* **Try it**
The result should be every line of the listing that holds the word "assert".

++++++++++

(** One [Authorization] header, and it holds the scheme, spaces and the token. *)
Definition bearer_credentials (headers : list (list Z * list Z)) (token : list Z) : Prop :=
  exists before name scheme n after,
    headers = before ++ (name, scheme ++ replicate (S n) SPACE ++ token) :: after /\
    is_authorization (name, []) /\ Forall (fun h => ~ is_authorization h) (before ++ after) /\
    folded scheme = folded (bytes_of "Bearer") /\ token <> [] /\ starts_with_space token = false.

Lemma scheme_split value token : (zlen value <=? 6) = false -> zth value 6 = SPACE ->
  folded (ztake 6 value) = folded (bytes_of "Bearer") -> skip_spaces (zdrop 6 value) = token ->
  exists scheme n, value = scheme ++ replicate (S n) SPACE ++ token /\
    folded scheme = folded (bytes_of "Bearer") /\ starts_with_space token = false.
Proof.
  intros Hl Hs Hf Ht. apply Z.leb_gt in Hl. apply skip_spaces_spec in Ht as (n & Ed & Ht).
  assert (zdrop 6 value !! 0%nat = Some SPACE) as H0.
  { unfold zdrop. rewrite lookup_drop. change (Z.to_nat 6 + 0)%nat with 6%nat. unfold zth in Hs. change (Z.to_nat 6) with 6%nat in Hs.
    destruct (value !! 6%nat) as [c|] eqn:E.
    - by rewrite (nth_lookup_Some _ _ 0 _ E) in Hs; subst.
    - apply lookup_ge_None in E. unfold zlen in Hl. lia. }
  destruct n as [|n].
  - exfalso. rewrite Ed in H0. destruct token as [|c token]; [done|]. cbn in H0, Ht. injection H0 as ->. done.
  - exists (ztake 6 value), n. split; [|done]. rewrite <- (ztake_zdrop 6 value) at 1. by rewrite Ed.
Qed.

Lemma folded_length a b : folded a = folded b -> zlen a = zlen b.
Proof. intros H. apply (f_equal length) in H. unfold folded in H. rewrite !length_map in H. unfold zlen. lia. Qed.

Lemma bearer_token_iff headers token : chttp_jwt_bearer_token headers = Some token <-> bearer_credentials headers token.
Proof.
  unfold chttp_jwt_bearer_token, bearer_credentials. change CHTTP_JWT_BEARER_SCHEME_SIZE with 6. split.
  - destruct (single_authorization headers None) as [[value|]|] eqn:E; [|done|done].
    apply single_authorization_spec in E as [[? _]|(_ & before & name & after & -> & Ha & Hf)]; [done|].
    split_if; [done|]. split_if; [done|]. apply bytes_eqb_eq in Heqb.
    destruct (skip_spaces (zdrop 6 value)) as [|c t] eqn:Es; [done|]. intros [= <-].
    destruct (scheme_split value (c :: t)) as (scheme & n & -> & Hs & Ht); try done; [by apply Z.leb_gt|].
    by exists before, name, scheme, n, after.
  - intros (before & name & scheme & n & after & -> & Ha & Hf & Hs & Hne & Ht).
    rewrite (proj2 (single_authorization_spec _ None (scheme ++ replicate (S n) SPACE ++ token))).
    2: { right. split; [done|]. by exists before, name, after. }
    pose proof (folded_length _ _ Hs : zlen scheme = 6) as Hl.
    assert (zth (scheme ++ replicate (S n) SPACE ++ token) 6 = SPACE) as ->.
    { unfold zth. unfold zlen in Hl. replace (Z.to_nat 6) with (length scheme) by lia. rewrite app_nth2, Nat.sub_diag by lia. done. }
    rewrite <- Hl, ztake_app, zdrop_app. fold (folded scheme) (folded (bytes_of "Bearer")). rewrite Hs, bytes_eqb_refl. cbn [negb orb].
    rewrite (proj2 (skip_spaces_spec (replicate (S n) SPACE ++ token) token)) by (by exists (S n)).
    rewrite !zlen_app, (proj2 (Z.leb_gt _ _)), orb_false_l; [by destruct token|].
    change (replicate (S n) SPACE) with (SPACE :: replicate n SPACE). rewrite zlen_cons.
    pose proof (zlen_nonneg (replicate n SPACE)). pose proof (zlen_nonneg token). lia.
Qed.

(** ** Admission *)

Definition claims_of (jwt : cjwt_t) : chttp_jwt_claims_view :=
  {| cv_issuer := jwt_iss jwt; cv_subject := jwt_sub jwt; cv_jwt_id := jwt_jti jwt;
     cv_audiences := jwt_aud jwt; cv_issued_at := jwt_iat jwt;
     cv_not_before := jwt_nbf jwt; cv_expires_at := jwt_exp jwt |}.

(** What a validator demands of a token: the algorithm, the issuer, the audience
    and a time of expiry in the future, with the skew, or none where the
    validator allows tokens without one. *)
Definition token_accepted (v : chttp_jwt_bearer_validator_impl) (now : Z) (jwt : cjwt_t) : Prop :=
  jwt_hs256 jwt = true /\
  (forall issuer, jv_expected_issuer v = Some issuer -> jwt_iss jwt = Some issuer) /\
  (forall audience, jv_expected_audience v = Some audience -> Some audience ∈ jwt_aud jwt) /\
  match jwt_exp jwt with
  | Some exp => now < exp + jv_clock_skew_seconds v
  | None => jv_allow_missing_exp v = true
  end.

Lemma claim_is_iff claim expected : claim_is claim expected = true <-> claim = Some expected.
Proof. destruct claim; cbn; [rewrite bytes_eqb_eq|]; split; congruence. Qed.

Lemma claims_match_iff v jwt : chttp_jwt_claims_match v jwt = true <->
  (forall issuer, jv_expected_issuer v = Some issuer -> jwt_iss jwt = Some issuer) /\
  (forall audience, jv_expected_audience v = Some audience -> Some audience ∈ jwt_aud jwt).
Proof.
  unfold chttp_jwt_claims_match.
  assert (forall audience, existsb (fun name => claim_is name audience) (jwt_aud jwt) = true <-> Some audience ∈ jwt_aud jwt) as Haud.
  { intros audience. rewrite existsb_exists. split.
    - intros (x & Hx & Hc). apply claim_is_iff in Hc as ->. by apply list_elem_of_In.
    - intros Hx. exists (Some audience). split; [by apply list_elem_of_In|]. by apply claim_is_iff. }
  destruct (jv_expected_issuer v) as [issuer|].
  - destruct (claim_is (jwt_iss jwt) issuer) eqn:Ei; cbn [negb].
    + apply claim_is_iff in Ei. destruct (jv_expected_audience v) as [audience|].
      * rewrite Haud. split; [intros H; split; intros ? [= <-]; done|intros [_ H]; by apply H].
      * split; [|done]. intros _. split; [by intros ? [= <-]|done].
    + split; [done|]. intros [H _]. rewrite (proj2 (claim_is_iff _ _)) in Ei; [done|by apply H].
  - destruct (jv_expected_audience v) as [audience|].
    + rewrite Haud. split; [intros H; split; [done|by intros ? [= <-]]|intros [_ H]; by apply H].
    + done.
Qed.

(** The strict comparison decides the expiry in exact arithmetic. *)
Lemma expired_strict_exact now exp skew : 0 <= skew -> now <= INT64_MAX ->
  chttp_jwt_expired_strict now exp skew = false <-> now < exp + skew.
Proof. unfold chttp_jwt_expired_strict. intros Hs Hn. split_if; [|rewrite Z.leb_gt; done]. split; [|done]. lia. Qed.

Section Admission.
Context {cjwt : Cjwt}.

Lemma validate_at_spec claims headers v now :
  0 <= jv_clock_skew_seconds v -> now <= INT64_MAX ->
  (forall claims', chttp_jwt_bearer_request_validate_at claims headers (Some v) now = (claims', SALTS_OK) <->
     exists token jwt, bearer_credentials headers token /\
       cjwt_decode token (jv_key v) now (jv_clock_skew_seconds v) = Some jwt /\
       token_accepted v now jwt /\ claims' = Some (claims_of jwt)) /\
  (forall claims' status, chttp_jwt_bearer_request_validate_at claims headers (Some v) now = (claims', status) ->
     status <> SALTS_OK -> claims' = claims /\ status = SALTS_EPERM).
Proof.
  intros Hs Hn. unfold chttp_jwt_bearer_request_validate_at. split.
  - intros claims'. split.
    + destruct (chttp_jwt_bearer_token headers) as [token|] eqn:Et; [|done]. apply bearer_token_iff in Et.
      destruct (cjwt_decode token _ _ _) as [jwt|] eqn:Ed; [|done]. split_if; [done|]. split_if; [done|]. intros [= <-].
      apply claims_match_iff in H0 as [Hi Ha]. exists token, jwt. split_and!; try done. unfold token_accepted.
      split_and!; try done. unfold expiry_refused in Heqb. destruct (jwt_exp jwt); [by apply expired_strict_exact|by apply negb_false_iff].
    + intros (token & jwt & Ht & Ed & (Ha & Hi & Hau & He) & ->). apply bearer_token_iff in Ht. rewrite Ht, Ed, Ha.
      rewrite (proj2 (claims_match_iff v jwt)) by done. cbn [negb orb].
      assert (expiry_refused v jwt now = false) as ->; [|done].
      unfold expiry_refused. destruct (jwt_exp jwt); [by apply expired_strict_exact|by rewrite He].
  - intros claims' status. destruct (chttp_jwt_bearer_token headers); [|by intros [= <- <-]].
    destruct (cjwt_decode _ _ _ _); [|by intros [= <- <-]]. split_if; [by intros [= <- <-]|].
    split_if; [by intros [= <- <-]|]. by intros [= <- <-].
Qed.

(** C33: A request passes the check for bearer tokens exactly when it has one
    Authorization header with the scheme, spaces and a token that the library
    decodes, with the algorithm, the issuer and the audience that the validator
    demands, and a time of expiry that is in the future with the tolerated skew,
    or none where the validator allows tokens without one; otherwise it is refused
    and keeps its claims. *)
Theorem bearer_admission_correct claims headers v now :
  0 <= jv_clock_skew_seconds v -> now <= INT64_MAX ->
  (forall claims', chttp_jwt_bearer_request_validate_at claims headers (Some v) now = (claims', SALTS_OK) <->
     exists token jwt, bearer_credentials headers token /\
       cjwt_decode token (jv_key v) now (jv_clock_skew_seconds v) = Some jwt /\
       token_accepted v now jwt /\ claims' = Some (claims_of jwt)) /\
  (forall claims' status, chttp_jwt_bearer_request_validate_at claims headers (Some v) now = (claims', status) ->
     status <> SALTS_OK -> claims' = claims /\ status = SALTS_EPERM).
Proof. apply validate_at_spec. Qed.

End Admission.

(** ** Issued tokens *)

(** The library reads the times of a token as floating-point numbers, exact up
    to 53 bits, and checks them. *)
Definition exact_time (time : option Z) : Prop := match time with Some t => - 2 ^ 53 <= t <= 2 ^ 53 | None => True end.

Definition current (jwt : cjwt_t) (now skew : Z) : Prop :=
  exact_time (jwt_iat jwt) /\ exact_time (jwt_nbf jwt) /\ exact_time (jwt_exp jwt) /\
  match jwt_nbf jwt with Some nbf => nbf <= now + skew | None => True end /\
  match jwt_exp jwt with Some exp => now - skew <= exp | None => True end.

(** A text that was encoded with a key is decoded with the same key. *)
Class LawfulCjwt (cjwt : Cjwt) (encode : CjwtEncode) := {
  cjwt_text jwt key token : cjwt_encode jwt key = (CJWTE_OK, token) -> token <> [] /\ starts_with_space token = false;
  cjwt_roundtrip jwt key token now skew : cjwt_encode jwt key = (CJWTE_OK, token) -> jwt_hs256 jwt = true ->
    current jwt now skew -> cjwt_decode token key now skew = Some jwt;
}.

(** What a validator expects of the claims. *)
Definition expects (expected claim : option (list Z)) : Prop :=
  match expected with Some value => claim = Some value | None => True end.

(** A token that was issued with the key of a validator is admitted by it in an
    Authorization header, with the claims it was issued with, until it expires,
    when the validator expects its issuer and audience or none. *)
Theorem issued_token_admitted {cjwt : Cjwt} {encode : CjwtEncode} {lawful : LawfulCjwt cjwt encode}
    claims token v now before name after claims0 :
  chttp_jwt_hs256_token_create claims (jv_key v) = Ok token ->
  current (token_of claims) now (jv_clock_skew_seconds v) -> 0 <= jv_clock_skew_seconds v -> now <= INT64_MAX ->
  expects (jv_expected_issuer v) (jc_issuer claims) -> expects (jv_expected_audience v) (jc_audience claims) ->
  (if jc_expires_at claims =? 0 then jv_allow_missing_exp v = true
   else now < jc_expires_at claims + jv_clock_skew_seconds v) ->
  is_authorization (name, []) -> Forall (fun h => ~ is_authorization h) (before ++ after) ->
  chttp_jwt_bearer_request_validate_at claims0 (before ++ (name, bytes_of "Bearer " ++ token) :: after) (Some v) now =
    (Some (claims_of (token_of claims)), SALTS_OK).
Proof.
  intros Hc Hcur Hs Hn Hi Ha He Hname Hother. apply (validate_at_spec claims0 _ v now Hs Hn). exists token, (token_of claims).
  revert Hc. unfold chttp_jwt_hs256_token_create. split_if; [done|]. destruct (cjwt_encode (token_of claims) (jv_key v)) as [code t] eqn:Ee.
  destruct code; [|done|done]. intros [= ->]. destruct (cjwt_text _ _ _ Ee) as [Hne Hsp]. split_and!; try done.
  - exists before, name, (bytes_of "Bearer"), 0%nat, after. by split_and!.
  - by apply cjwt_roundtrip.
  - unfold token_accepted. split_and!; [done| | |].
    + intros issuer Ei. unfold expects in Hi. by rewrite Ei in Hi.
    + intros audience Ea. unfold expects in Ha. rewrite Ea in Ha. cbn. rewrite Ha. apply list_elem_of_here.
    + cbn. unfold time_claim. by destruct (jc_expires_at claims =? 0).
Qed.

++++++++++

* **Result for this task**
  assert (zdrop 6 value !! 0%nat = Some SPACE) as H0.
    assert (zth (scheme ++ replicate (S n) SPACE ++ token) 6 = SPACE) as ->.
  assert (forall audience, existsb (fun name => claim_is name audience) (jwt_aud jwt) = true <-> Some audience ∈ jwt_aud jwt) as Haud.
      assert (expiry_refused v jwt now = false) as ->; [|done].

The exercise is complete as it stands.